Between 2008 and 2012, Adams State continued to grow enrollment, however undergraduate enrollment began to level off by 2014 and has been in decline ever since. While graduate student enrollment has increased, it has not offset the overall trends of decreased enrollment.
Despite a Guaranteed Tuition program, ASU continues to enroll and retain fewer students under the leadership of President Beverlee McClure. Increasing enrollment was among the main tasks for her administration and was discussed during the February 2016 Board of Trustees meeting, which also addressed ASU’s recent credit downgrade by Moody’s Investors Service:
“President McClure informed the Board of a conference call with Moody’s regarding the recent downgrading of the institution’s bond rating, assuring them that the Board of Trustees is actively engaged in the institution’s fiscal oversight with programs such as Guaranteed Tuition, as well as a commitment to help increase and diversify the revenue stream. She stressed the importance of increasing enrollment to help offset shortfalls in revenue. Moody’s will follow-up and review the institution’s financial standing in 18 months. If no significant changes have been made, the institution may face another rating downgrade.” [emphasis added]
President McClure also explained to the Faculty Senate in February 2016 that regarding enrollment, “what we are doing now is not working” and explained that ASU would need 144 additional students enrolled by fall 2016 to handle the anticipated budget shortfall and new funding requests, including a 1% raise for all ASU employees. But rather than increasing ASU student populations in the fall of 2016, enrollment decreased by 60 students, or -3.1%.

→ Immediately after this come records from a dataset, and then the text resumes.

Definition parse_primary (expression : string) : E Value :=
  let trimmed := trim expression in
  if bool_decide (trimmed = EmptyString) then Ok VNull
  else if is_one_of trimmed ["null"; "Null"; "NULL"]%string then Ok VNull
  else if is_one_of trimmed ["true"; "True"]%string then Ok (VBool true)
  else if is_one_of trimmed ["false"; "False"]%string then Ok (VBool false)
  else
    match strip_before "(" trimmed ≫= strip_close with
    | Some inner => ev inner
    | None =>
        if starts_quoted trimmed then parse_string_literal trimmed
        else
          match parse_i64 trimmed with
          | Some n => Ok (value_of_i64 n)
          | None =>
              match f64_from_str trimmed with
              | Some x => Ok (value_of_f64 x)
              | None =>
                  match split_paren (chars trimmed) with
                  | Some (before, after) =>
                      args ← collect_results ev
                               (split_function_args (trim_end_parens (of_chars after)));
                      call_function session (trim (of_chars before)) args
                  | None => Ok (unwrap_or (VString trimmed) (context !! trimmed))
                  end
              end
          end
    end.

Definition parse_unary (expression : string) : E Value :=
  match strip_before "-" expression with
  | Some inner =>
      value ← parse_primary (trim inner);
      match as_f64 value, as_i64 value with
      | Some x, _ => Ok (value_of_f64 (f64_neg x))
      | None, Some n => i64_result (- n)
      | None, None => efail "cannot negate non-numeric value"
      end
  | None => parse_primary expression
  end.

Fixpoint chain_loop (operand : string -> E Value) (result_ : Value) (parts : list (Z * string)) : E Value :=
  match parts with
  | [] => Ok result_
  | (op, part) :: parts =>
      right_ ← operand (trim part);
      result_ ← apply_arithmetic result_ right_ op;
      chain_loop operand result_ parts
  end.

Definition parse_chain (is_op : Z -> bool) (first_op : Z) (operand : string -> E Value)
  (expression : string) : E Value :=
  parts ← or_panic (split_chain is_op first_op expression);
  match parts with
  | (_, first) :: ((_ :: _) as rest) =>
      result_ ← operand (trim first);
      chain_loop operand result_ rest
  | _ => operand expression
  end.

Definition parse_multiplicative : string -> E Value :=
  parse_chain is_multiplicative (ch "*") parse_unary.

Definition parse_additive : string -> E Value :=
  parse_chain is_additive (ch "+") parse_multiplicative.
Definition run (s : string) : E Value := feel_engine_evaluate new_year s (<["age" := value_of_i64 40]> ∅).

Example run_examples :
  map run ["age + 2"; "upper case('a')"; "3 - string length('a')"; "not(even(age)) or age > 39"; "today()"]%string
  = [Ok (value_of_i64 42); Ok (VString "A"); Ok (value_of_i64 2); Ok (VBool true);
     Ok (VString "2026-01-01")].
Proof. vm_compute. reflexivity. Qed.

Lemma engine_total_witness :
  feel_engine_evaluate new_year (of_chars (chars "upper case(('a'))")) ∅ <> Err EFuel.
Proof. apply engine_total. apply scalars_ok. vm_compute. reflexivity. Defined.

(** *** Where the compatibility evaluator departs from FEEL *)

(** Texts on which the evaluator panics instead of reporting an error: a lone
    quote, a set operation without arguments, a sublist that starts past the
    end, a sum out of range, and an operator after a multi-byte character. *)
Theorem engine_panics :
  Forall (fun s => run s = panic)
    [of_chars [34%Z]; "intersect()"; "sublist(age, 3) = upper case('a')";
     "9223372036854775807 + string length('a')";
     of_chars (20013%Z :: chars "+upper case('a')")]%string.
Proof. repeat constructor; vm_compute; reflexivity. Qed.

(** An operator inside a string literal splits the text: the equality holds of
    the two sides and is evaluated to false. *)
Theorem operator_in_literal_splits :
  run "lower case('X OR Y')" = Ok (VString "x or y") /\ run "'x or y'" = Ok (VString "x or y")
  /\ run "'x or y' = lower case('X OR Y')" = Ok (VBool false).
Proof. vm_compute. repeat split; reflexivity. Qed.

(** Negating an integer through the compatibility evaluator yields a float. *)
Theorem negated_call_is_float :
  run "string length('a')" = Ok (value_of_i64 1)
  /\ run "-string length('a')" = Ok (value_of_f64 (f64_of_Z (-1))).
Proof. vm_compute. split; reflexivity. Qed.

(** The engine under a decision table: a function only the catalogue has. *)
Example table_uses_catalogue :
  @engine_evaluate (engine_at new_year) "upper case(name)" (<["name" := VString "ada"]> ∅)
  = Ok (VString "ADA").
Proof. vm_compute. reflexivity. Qed.
End Examples.
Fixpoint unlock_candidates (expected_owner : string) (candidates : list RuntimeTimerJobState) : JM nat :=
  match candidates with
  | [] => mret 0%nat
  | job :: candidates =>
      affected ← cas_update timer_job_states (jb_timer_job_id job) (without_lock job) cleared
                   (lease_conditions (Some expected_owner) job);
      n ← unlock_candidates expected_owner candidates;
      mret (if (0 <? affected)%nat then S n else n)
  end.

Definition unlock_owned_executable_jobs `{SqlOrder} (expected_owner : string) (tenant_filter : Filter)
  : JM nat :=
  candidates ← find_with_filters timer_job_states
    [("lock_owner", FEq expected_owner); ("job_state", FIn async_states)]%string "id" None;
  candidates ← (if has_filter tenant_filter
                then retain_instance_tenants (default [] tenant_filter) candidates
                else mret candidates);
  unlock_candidates expected_owner (order_by id_leb candidates).

Close Scope Z_scope.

A recent financial report commissioned by the Colorado State Auditor concluded that ASU must “identify more significant cost-cutting and revenue-enhancement strategies to ensure its financial sustainability.” The report stated that “Adams’ critical strategic challenge will be to achieve revenue gains through increased enrollment without equal increases in costs.”
As of spring 2017, that has not happened.